Unfortunately, this continued to be a somewhat common feature with male colleagues and employees at PTV scoffing, and even laughing, at these efforts to show people the reality of the lives of the vast majority of Pakistani women. Family friends said that they wouldn’t allow these programs to be watched in their homes. She received warnings of more alarming nature as threats were issued to throw acid on her face because she was trying to “free women” through her TV show. Despite facing many obstacles, Shaheen smiled as she remembered how many women thanked and appreciated these efforts. Many well known names like Asma Jehangir and Nafeesa Shah came forward and offered their time and support to the show.
It has been nearly 20 years since the first TV program on women’s issues was aired; and when asked if she believed that there had been a change in the circumstances of Pakistani women, she replied, “Women have still not been given equal rights as citizens. Empowered, educated women are a very small percentage in Pakistan. There is a long road ahead to any progress which needs great dedication and huge amounts of hard work.” She reiterated this point several times and felt the acute lack of any concrete movement forward in women’s rights. Shaheen believes that “awareness has risen, women are finally aware of some of their rights but what has also risen is the knowledge of the full scope of the violence against them.” She feels that though anti harassment legislation has been passed in Pakistan, there has been little to no change in the mindset of the majority of men who are not ready to give women their rightful status.

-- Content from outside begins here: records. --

(** The sort is stable: elements that the comparator does not tell apart
    come out in the order they came in. *)
Lemma sort_stable (compareFn : A -> A -> Z) (P : A -> Prop) `{!forall x, Decision (P x)}
    (l : list A) :
  (forall x y, P x -> P y -> Js.precedes compareFn x y) ->
  filter P (Js.sort compareFn l) = filter P l.
Proof.
  intros Htie.
  assert (forall x l', filter P (Js.insert compareFn x l') = filter P (x :: l')) as Hins.
  { intros x l'. induction l' as [|y l' IH]; simpl; [done|].
    case_decide as Hxy; [done|].
    rewrite (filter_cons _ y (Js.insert _ _ _)), IH, !filter_cons.
    destruct (decide (P x)) as [Hx|Hx], (decide (P y)) as [Hy|Hy]; try done.
    exfalso. by apply Hxy, Htie. }
  induction l as [|x l IH]; simpl; [done|].
  by rewrite Hins, !filter_cons, IH.
Qed.

(** A comparator that subtracts integer keys is a total preorder. *)
Lemma by_key_total (key : A -> Z) : Total (Js.precedes (fun a b => key a - key b)).
Proof. intros a b. unfold Js.precedes. lia. Qed.



Context `{EqDecision A}.

Lemma indexOf_from_spec (l : list A) (x : A) (i : Z) :
  ((x ∉ l) /\ Js.indexOf_from i l x = -1)
  \/ (i <= Js.indexOf_from i l x /\ l !! Z.to_nat (Js.indexOf_from i l x - i) = Some x).
Proof.
  revert i. induction l as [|y l IH]; intros i; simpl.
  - left. split; [apply not_elem_of_nil | done].
  - destruct (decide (y = x)) as [Hy|Hy].
    + right. subst. rewrite Z.sub_diag. split; [lia | done].
    + destruct (IH (i + 1)) as [[Hnot Heq] | [Hle Hlook]].
      * left. split; [|done]. rewrite elem_of_cons. intros [E|E]; [by subst|done].
      * right. split; [lia|].
        replace (Z.to_nat (Js.indexOf_from (i + 1) l x - i))
          with (S (Z.to_nat (Js.indexOf_from (i + 1) l x - (i + 1)))) by lia.
        done.
Qed.

(** [indexOf] is [-1] exactly on the values that are not in the array. *)
Lemma indexOf_absent (l : list A) (x : A) : Js.indexOf l x = -1 <-> x ∉ l.
Proof.
  unfold Js.indexOf. destruct (indexOf_from_spec l x 0) as [[Hnot Heq] | [Hle Hlook]].
  - done.
  - split; [lia|]. intros Hnot. exfalso. apply Hnot.
    by eapply list_elem_of_lookup_2.
Qed.


End JsFacts.

(* ================================================================== *)
(** * The ability matrix codec *)
(* ================================================================== *)

Lemma indexOf_gearOrder (g : GearType) :
  Js.indexOf gearOrder g = match g with HEAD => 0 | CLOTHES => 1 | SHOES => 2 end.
Proof. by destruct g. Qed.

Ltac unfold_compare :=
  unfold Js.precedes, compareAbilities in *; rewrite ?indexOf_gearOrder in *;
  simpl in *; repeat case_decide; try done; try lia.

#[global] Instance compareAbilities_total : Total (Js.precedes compareAbilities).
Proof. intros [? [] ?] [? [] ?]; unfold_compare. Qed.

#[global] Instance compareAbilities_trans : Transitive (Js.precedes compareAbilities).
Proof. intros [? [] ?] [? [] ?] [? [] ?]; unfold_compare. Qed.

(** Cells that the comparator cannot order have the same key. *)
Lemma compareAbilities_antisym (a b : BuildAbility) :
  Js.precedes compareAbilities a b -> Js.precedes compareAbilities b a ->
  cellKey a = cellKey b.
Proof.
  destruct a as [? [] ?], b as [? [] ?]; unfold cellKey; unfold_compare;
    intros; f_equal; lia.
Qed.

Lemma keyed_unique {A K} (key : A -> K) (l : list A) (x y : A) :
  NoDup (key <$> l) -> x ∈ l -> y ∈ l -> key x = key y -> x = y.
Proof.
  induction l as [|z l IH]; simpl; intros Hnd Hx Hy Hk.
  - by apply elem_of_nil in Hx.
  - apply NoDup_cons in Hnd as [Hz Hnd].
    apply elem_of_cons in Hx as [->|Hx]; apply elem_of_cons in Hy as [->|Hy]; auto.
    + exfalso. apply Hz. rewrite Hk. by apply list_elem_of_fmap_2.
    + exfalso. apply Hz. rewrite <- Hk. by apply list_elem_of_fmap_2.
Qed.

(** The decoder sorts any arrangement of cells with distinct keys into
    the one arrangement that is in key order. *)
Lemma sort_cells_unique (cells ordered : list BuildAbility) :
  NoDup (cellKey <$> ordered) ->
  Sorted (Js.precedes compareAbilities) ordered ->
  cells ≡ₚ ordered ->
  Js.sort compareAbilities cells = ordered.
Proof.
  intros Hnd Hsorted Hperm.
  apply (Sorted_unique_strong (Js.precedes compareAbilities)).
  - intros x y Hx Hy Hxy Hyx.
    apply (keyed_unique cellKey ordered); auto using compareAbilities_antisym.
    by rewrite sort_Permutation, Hperm in Hx.
  - apply sort_Sorted; exact _.
  - done.
  - by rewrite sort_Permutation.
Qed.

Lemma is3x4_inv (m : BuildAbilitiesTuple) :
  is3x4 m = true ->
  exists a0 a1 a2 a3 b0 b1 b2 b3 c0 c1 c2 c3,
    m = [[a0; a1; a2; a3]; [b0; b1; b2; b3]; [c0; c1; c2; c3]].
Proof.
  unfold is3x4. rewrite andb_true_iff, bool_decide_eq_true, forallb_forall.
  intros [Hlen Hrows].
  destruct m as [|r0 [|r1 [|r2 [|]]]]; try done.
  assert (forall r, In r [r0; r1; r2] -> length r = 4%nat) as Hr.
  { intros r Hin. apply Hrows in Hin. by apply bool_decide_eq_true in Hin. }
  pose proof (Hr r0 ltac:(simpl; auto)) as H0.
  pose proof (Hr r1 ltac:(simpl; auto)) as H1.
  pose proof (Hr r2 ltac:(simpl; auto)) as H2.
  destruct r0 as [|? [|? [|? [|? [|]]]]]; try done.
  destruct r1 as [|? [|? [|? [|? [|]]]]]; try done.
  destruct r2 as [|? [|? [|? [|? [|]]]]]; try done.
  by repeat eexists.
Qed.

(** The loops of [create] walk a 3x4 matrix the way the specification
    words the encoding. *)
Lemma abilityRows_encode_spec (m : BuildAbilitiesTuple) :
  is3x4 m = true -> abilityRows m = encode_spec m.
Proof.
  intros H. destruct (is3x4_inv m H) as (?&?&?&?&?&?&?&?&?&?&?&?&->). reflexivity.
Qed.




Lemma decode_length (abilities : list BuildAbility) :
  length (ability <$> Js.sort compareAbilities abilities) = length abilities.
Proof. by rewrite length_fmap, sort_length. Qed.



Lemma decode_throws (abilities : list BuildAbility) :
  length abilities ≠ 12%nat -> dbAbilitiesToArrayOfArrays abilities = Thrown ShapeError.
Proof.
  intros Hlen. unfold dbAbilitiesToArrayOfArrays.
  rewrite decode_length, bool_decide_eq_false_2 by done. reflexivity.
Qed.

Farkhanda Shaheen believes that the privileged members of society carry a bigger weight of social responsibility and that it is their duty to help the less fortunate around them. She has gone above and beyond many a time when such a situation has arisen. She recalled how a young teenage girl, Rabia*, stayed with them for her own protection after she had been kidnapped and gang raped by a group of policemen. Shaheen stated how her own husband had greatly helped and supported both her and Rabia during that difficult time as the case presented before the court and the girl stayed in their home and became a member of their own family. She believes that there is a great need to “start a support system that will bring a change at the grassroots level. We see how effective it has been in other South Asian countries like Bangladesh and India who see similar kinds of violence against women.”
Shaheen is famous for her honest, gritty and moving documentaries on a variety of issues. Her documentaries are screened by the American Embassy and some are often dubbed in English and shown around the world. She has advice for all potential and young film makers and documentarians, “These subjects are all around us. Sensitivity and in-depth research is vital. We have the responsibility of telling the story impartially, unaffected by our own biases and expectations.”